Les mots, laissés à leur pouvoir ou puissance intrinsèque, ne sont pas les
mêmes que ceux qui servent un pouvoir qui leur est extérieur (politique,
économique, gestionnaire, médiatique, technoscientifique).
Le chassé-croisé chiasmatique,
qui est déjà lui-même un fait du langage et de sa puissance, montre la
fragilité de l’identité supposée des mots, qu’il fait vaciller.
L’écrivain, le poète, le
penseur s’en réjouissent, aggravent ce vacillement, cette indétermination, eux
qui s’attachent à laisser être les
mots dans leur puissance et dans leur mouvement, dans leur devenir.
Le pouvoir qui chercher, lui,
à s’en rendre maitre, s’applique à les enfermer dans une identité, en les
réduisant à l’état d’outils, y arrêtant la vis des nuances, les pliant à un
système stratégique d’oppositions au service de ses fins (soumettre, maitriser,
commander).
Le présent chiasme comporte
donc deux dispositions envers les mots, radicalement différentes. Je tiens que
cette différence recèle en fait un différend
majeur, qui est au centre de la condition langagière contemporaine, autant dire :
de la condition contemporaine tout court.
Barthes notait déjà que « la civilisation des médias se définit par le
rejet (agressif) de la nuance ». C’est-à-dire, le refus violent de l’écriture,
de la poésie, « pratique de la
subtilité dans un monde barbare ». Il définissait « les destructeurs de nuances »comme « des hommes morts qui, du sein de leur mort, se vengent ».
Qu’il y aille de la vie, dans le différend dont je parle, le collapse
écologique en cours (inséparable des « mots du pouvoir ») le montre
de façon éclatante.
Nous avons fait beaucoup mieux
donc, entre-temps, dans les destructions des nuances. Tout ce qu’on appelle « ère post-factuelle », « post-vérité »,
indissociable de l’avènement des « médias sociaux » et desdits « réseaux
sociaux » accomplir parfaitement aujourd’hui le rejet et de la destruction
des nuances. Cela étend et approfondit à une échelle sans précédent la volonté
d’instrumentalisation et de maitrise des mots, soumis désormais aux divers stratégies
de pouvoir (concurrence, ciblage, performance etc.).
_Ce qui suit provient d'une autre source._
(* ===== verification/ParserTables.v ===== *)
(** The tables of src/parser/RepositoryManagerParser.c: the names of the tokens,
    the follow sets of the grammar, and the automaton that chooses between the
    two forms of a clause, transcribed entry by entry. *)
From S2P Require Import Prelude CppString CyclicDFA.

(** ** Token names *)

Definition RepositoryManagerParserTokenNames : list str :=
  map lit ["<invalid>"; "<EOR>"; "<DOWN>"; "<UP>"; "CERT"; "CERT_END"; "CERT_HEADER";
    "CHALLENGE_END"; "CHALLENGE_HEADER"; "CLAUSE"; "CREDENTIAL"; "CREDENTIAL_END";
    "CREDENTIAL_HEADER"; "END"; "END_CERT"; "END_SIG"; "NOT_AFTER"; "NOT_BEFORE"; "NUM";
    "PK"; "PUBLIC_KEY_END"; "PUBLIC_KEY_HEADER"; "REPLY_END"; "REPLY_HEADER";
    "REQUEST_END"; "REQUEST_HEADER"; "RESPONSE_END"; "RESPONSE_HEADER"; "SIG";
    "SIGNATURE_END"; "SIGNATURE_HEADER"; "START_TIME"; "STOP_TIME"; "TEXT"; "VALIDITY";
    "VALIDITY_END"; "VALIDITY_HEADER"; "VALUE"; "WS"; "'('"; "')'"; "','"; "'.'";
    "':-'"; "'datime'"; "'request'"; "'says'"].

(** ** Follow sets: one word each, a bit per token type *)

Definition FOLLOW_CREDENTIAL_HEADER_in_credential121 : list Z := [0x200000].
Definition FOLLOW_public_key_in_credential123 : list Z := [0x840].
Definition FOLLOW_certificate_in_credential125 : list Z := [0x840].
Definition FOLLOW_CREDENTIAL_END_in_credential128 : list Z := [0x2].
Definition FOLLOW_PUBLIC_KEY_HEADER_in_public_key155 : list Z := [0x200000000].
Definition FOLLOW_base64_in_public_key157 : list Z := [0x100000].
Definition FOLLOW_PUBLIC_KEY_END_in_public_key159 : list Z := [0x2].
Definition FOLLOW_SIGNATURE_HEADER_in_signature175 : list Z := [0x200000000].
Definition FOLLOW_base64_in_signature177 : list Z := [0x20000000].
Definition FOLLOW_SIGNATURE_END_in_signature179 : list Z := [0x2].
Definition FOLLOW_VALIDITY_HEADER_in_validity194 : list Z := [0x20000].
Definition FOLLOW_NOT_BEFORE_in_validity196 : list Z := [0x100000000000].
Definition FOLLOW_time_tuple_in_validity198 : list Z := [0x10000].
Definition FOLLOW_NOT_AFTER_in_validity200 : list Z := [0x100000000000].
Definition FOLLOW_time_tuple_in_validity202 : list Z := [0x800000000].
Definition FOLLOW_VALIDITY_END_in_validity204 : list Z := [0x2].
Definition FOLLOW_44_in_time_tuple232 : list Z := [0x8000000000].
Definition FOLLOW_39_in_time_tuple234 : list Z := [0x40000].
Definition FOLLOW_num_in_time_tuple236 : list Z := [0x20000000000].
Definition FOLLOW_41_in_time_tuple238 : list Z := [0x40000].
Definition FOLLOW_num_in_time_tuple240 : list Z := [0x20000000000].
Definition FOLLOW_41_in_time_tuple242 : list Z := [0x40000].
Definition FOLLOW_num_in_time_tuple244 : list Z := [0x20000000000].
Definition FOLLOW_41_in_time_tuple246 : list Z := [0x40000].
Definition FOLLOW_num_in_time_tuple248 : list Z := [0x20000000000].
Definition FOLLOW_41_in_time_tuple250 : list Z := [0x40000].
Definition FOLLOW_num_in_time_tuple252 : list Z := [0x20000000000].
Definition FOLLOW_41_in_time_tuple254 : list Z := [0x40000].
Definition FOLLOW_num_in_time_tuple256 : list Z := [0x10000000000].
Definition FOLLOW_40_in_time_tuple258 : list Z := [0x40000000000].
Definition FOLLOW_42_in_time_tuple261 : list Z := [0x2].
Definition FOLLOW_CERT_HEADER_in_certificate276 : list Z := [0x400200000000].
Definition FOLLOW_clause_in_certificate278 : list Z := [0x401200000000].
Definition FOLLOW_validity_in_certificate281 : list Z := [0x200000].
Definition FOLLOW_public_key_in_certificate283 : list Z := [0x40000000].
Definition FOLLOW_signature_in_certificate285 : list Z := [0x20].
Definition FOLLOW_CERT_END_in_certificate287 : list Z := [0x2].
Definition FOLLOW_literal_in_clause322 : list Z := [0x40000000000].
Definition FOLLOW_42_in_clause324 : list Z := [0x2].
Definition FOLLOW_literal_in_clause331 : list Z := [0x80000000000].
Definition FOLLOW_43_in_clause333 : list Z := [0x400200000000].
Definition FOLLOW_literal_in_clause335 : list Z := [0x60000000000].
Definition FOLLOW_41_in_clause341 : list Z := [0x400200000000].
Definition FOLLOW_literal_in_clause343 : list Z := [0x60000000000].
Definition FOLLOW_42_in_clause347 : list Z := [0x2].
Definition FOLLOW_predicate_in_literal362 : list Z := [0x2].
Definition FOLLOW_46_in_literal369 : list Z := [0x8000000000].
Definition FOLLOW_39_in_literal371 : list Z := [0x200000000].
Definition FOLLOW_text_in_literal373 : list Z := [0x20000000000].
Definition FOLLOW_41_in_literal375 : list Z := [0x200000000].
Definition FOLLOW_predicate_in_literal377 : list Z := [0x10000000000].
Definition FOLLOW_40_in_literal379 : list Z := [0x2].
Definition FOLLOW_text_in_predicate394 : list Z := [0x8000000000].
Definition FOLLOW_39_in_predicate397 : list Z := [0x200000000].
Definition FOLLOW_text_in_predicate399 : list Z := [0x30000000000].
Definition FOLLOW_41_in_predicate405 : list Z := [0x200000000].
Definition FOLLOW_text_in_predicate406 : list Z := [0x30000000000].
Definition FOLLOW_40_in_predicate410 : list Z := [0x2].
Definition FOLLOW_CHALLENGE_HEADER_in_challenge425 : list Z := [0x200000000].
Definition FOLLOW_text_in_challenge427 : list Z := [0x80].
Definition FOLLOW_CHALLENGE_END_in_challenge429 : list Z := [0x2].
Definition FOLLOW_RESPONSE_HEADER_in_response444 : list Z := [0x200000000].
Definition FOLLOW_base64_in_response446 : list Z := [0x4000000].
Definition FOLLOW_RESPONSE_END_in_response448 : list Z := [0x2].
Definition FOLLOW_REQUEST_HEADER_in_request463 : list Z := [0x200000000000].
Definition FOLLOW_45_in_request465 : list Z := [0x8000000000].
Definition FOLLOW_39_in_request467 : list Z := [0x200000000].
Definition FOLLOW_op_in_request469 : list Z := [0x20000000000].
Definition FOLLOW_41_in_request471 : list Z := [0x200000000].
Definition FOLLOW_text_in_request473 : list Z := [0x10000000000].
Definition FOLLOW_40_in_request475 : list Z := [0x1000000].
Definition FOLLOW_REQUEST_END_in_request477 : list Z := [0x2].
Definition FOLLOW_text_in_op492 : list Z := [0x2].
Definition FOLLOW_REPLY_HEADER_in_reply507 : list Z := [0x200000000].
Definition FOLLOW_result_in_reply509 : list Z := [0x400000].
Definition FOLLOW_REPLY_END_in_reply511 : list Z := [0x2].
Definition FOLLOW_text_in_result526 : list Z := [0x2].
Definition FOLLOW_TEXT_in_text541 : list Z := [0x2].
Definition FOLLOW_text_in_base64556 : list Z := [0x200000002].
Definition FOLLOW_NUM_in_num572 : list Z := [0x2].

(** ** The automaton *)

Definition dfa4_eot : list Z :=
  [(-1); (-1); (-1); (-1); (-1); (-1); (-1); (-1); (-1); (-1); (-1); (-1); (-1); (-1);
    (-1); (-1); (-1); (-1); (-1); (-1)].
Definition dfa4_eof : list Z :=
  [(-1); (-1); (-1); (-1); (-1); (-1); (-1); (-1); (-1); (-1); (-1); (-1); (-1); (-1);
    (-1); (-1); (-1); (-1); (-1); (-1)].
Definition dfa4_min : list Z :=
  [33; 39; 39; 33; 33; 40; 41; 33; 42; 33; 40; (-1); (-1); 39; 33; 40; 33; 40; 40; 42].
Definition dfa4_max : list Z :=
  [46; 39; 39; 33; 33; 41; 41; 33; 43; 33; 41; (-1); (-1); 39; 33; 41; 33; 40; 41; 43].
Definition dfa4_accept : list Z :=
  [(-1); (-1); (-1); (-1); (-1); (-1); (-1); (-1); (-1); (-1); (-1); 1; 2; (-1); (-1);
    (-1); (-1); (-1); (-1); (-1)].
Definition dfa4_special : list Z :=
  [(-1); (-1); (-1); (-1); (-1); (-1); (-1); (-1); (-1); (-1); (-1); (-1); (-1); (-1);
    (-1); (-1); (-1); (-1); (-1); (-1)].
Definition dfa4_T0 : list Z :=
  [17; 16].
Definition dfa4_T1 : list Z :=
  [8; 7].
Definition dfa4_T2 : list Z :=
  [13].
Definition dfa4_T3 : list Z :=
  [9].
Definition dfa4_T4 : list Z :=
  [1; (-1); (-1); (-1); (-1); (-1); (-1); (-1); (-1); (-1); (-1); (-1); (-1); 2].
Definition dfa4_T5 : list Z :=
  [11; 12].
Definition dfa4_T6 : list Z :=
  [14].
Definition dfa4_T7 : list Z :=
  [3].
Definition dfa4_T8 : list Z :=
  [15].
Definition dfa4_T9 : list Z :=
  [5].
Definition dfa4_T10 : list Z :=
  [4].
Definition dfa4_T11 : list Z :=
  [19].
Definition dfa4_T12 : list Z :=
  [6].
Definition dfa4_T13 : list Z :=
  [18].
Definition dfa4_T14 : list Z :=
  [10].
Definition dfa4_transitions : list (option (list Z)) :=
  [Some dfa4_T4; Some dfa4_T7; Some dfa4_T10; Some dfa4_T9; Some dfa4_T12;
    Some dfa4_T1; Some dfa4_T3; Some dfa4_T14; Some dfa4_T5; Some dfa4_T2; Some dfa4_T1;
    None; None; Some dfa4_T6; Some dfa4_T8; Some dfa4_T0; Some dfa4_T13; Some dfa4_T11;
    Some dfa4_T0; Some dfa4_T5].

Definition cdfa4 : CYCLIC_DFA :=
  mkCyclicDFA 4 dfa4_eot dfa4_eof dfa4_min dfa4_max dfa4_accept dfa4_special
    dfa4_transitions.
Ce pouvoir n’aucun besoin de l’écriture,
ni même de l’argumentation délibérative. Il relève tout entier de l’hégémonie
totale de la loi de la valeur (d’échange). Celle-ci pose que n’a de droit à l’existence
que l’objet (biens, corps, mots) susceptible d’entrer dans l’échange
économique. Le pouvoir n’a que faire des textes
pour rien. Il lui faut juste entretenir l’interactivité hâtive en continu
des « réseaux », omniprésente, obsessive, au service des exigences du
système.
Il serait aisé de montrer
aujourd’hui que Twitter aurait été le
média idéal pour lé rhétorique mussolinienne (bâtie sur des grosses
oppositions, avec des phrases chocs courtes en rythme ternaire, visant à enflammer
les esprits). L’actuel président nord-américain ne s’en est pas privé. Son
suppôt brésilien d’extrême droite, un déséquilibré obscur haussé à la présidence
de la République par une collusion entre les élites locales et les lobbies étrangers, au moyen de coups
juridiques illégaux et de fraudes électorales, a construit toute sa
communication sur Twitter, Facebook,
YouTube et Instagram.
Les « mots du pouvoir »
dans l’actuelle condition langagière, informationnelle contemporaine ont bien
un lien étroit et fondamental avec le déclin de ladite « démocratie
représentative » et l’émergence du visage ouvertement fascisant,
décomplexé, du néolibéralisme en crise.
L’offensive néolibérale
fascisante, obscurantiste par définition, poursuit maintenant avec ces nouveaux
moyens (média), l’attaque, inaugurée
par le « processus de Bologne », contre le lieu historique par excellence
du travail philologique et analytique avec les mots et le langage : l’université.
L’extrême droite « libertarienne »
investit massivement aujourd’hui les « réseaux », promouvant l’idée d’une
Alt-culture visant à réduire la
science à la technologie et la recherche à l’entreprenariat, c’est-à-dire :
à détruire le principe même de l’Université. On a proposé un nouveau mot, pour
nommer cette « phase terminale du néolibéralisme » à l’ère de la « post-vérité » :
falscisme. (On pourrait croire à un
mot-valise de Caroll ou de Luca, le mot vient cependant du Groupe de
Jean-Pierre Vernant).
Que reste-t-il alors de l’autre
disposition à l’égard des mots : celle qui respecte leur puissance
intrinsèque, sensible, amoureuse, qui s’ouvre à leurs tons et à leurs nuances ?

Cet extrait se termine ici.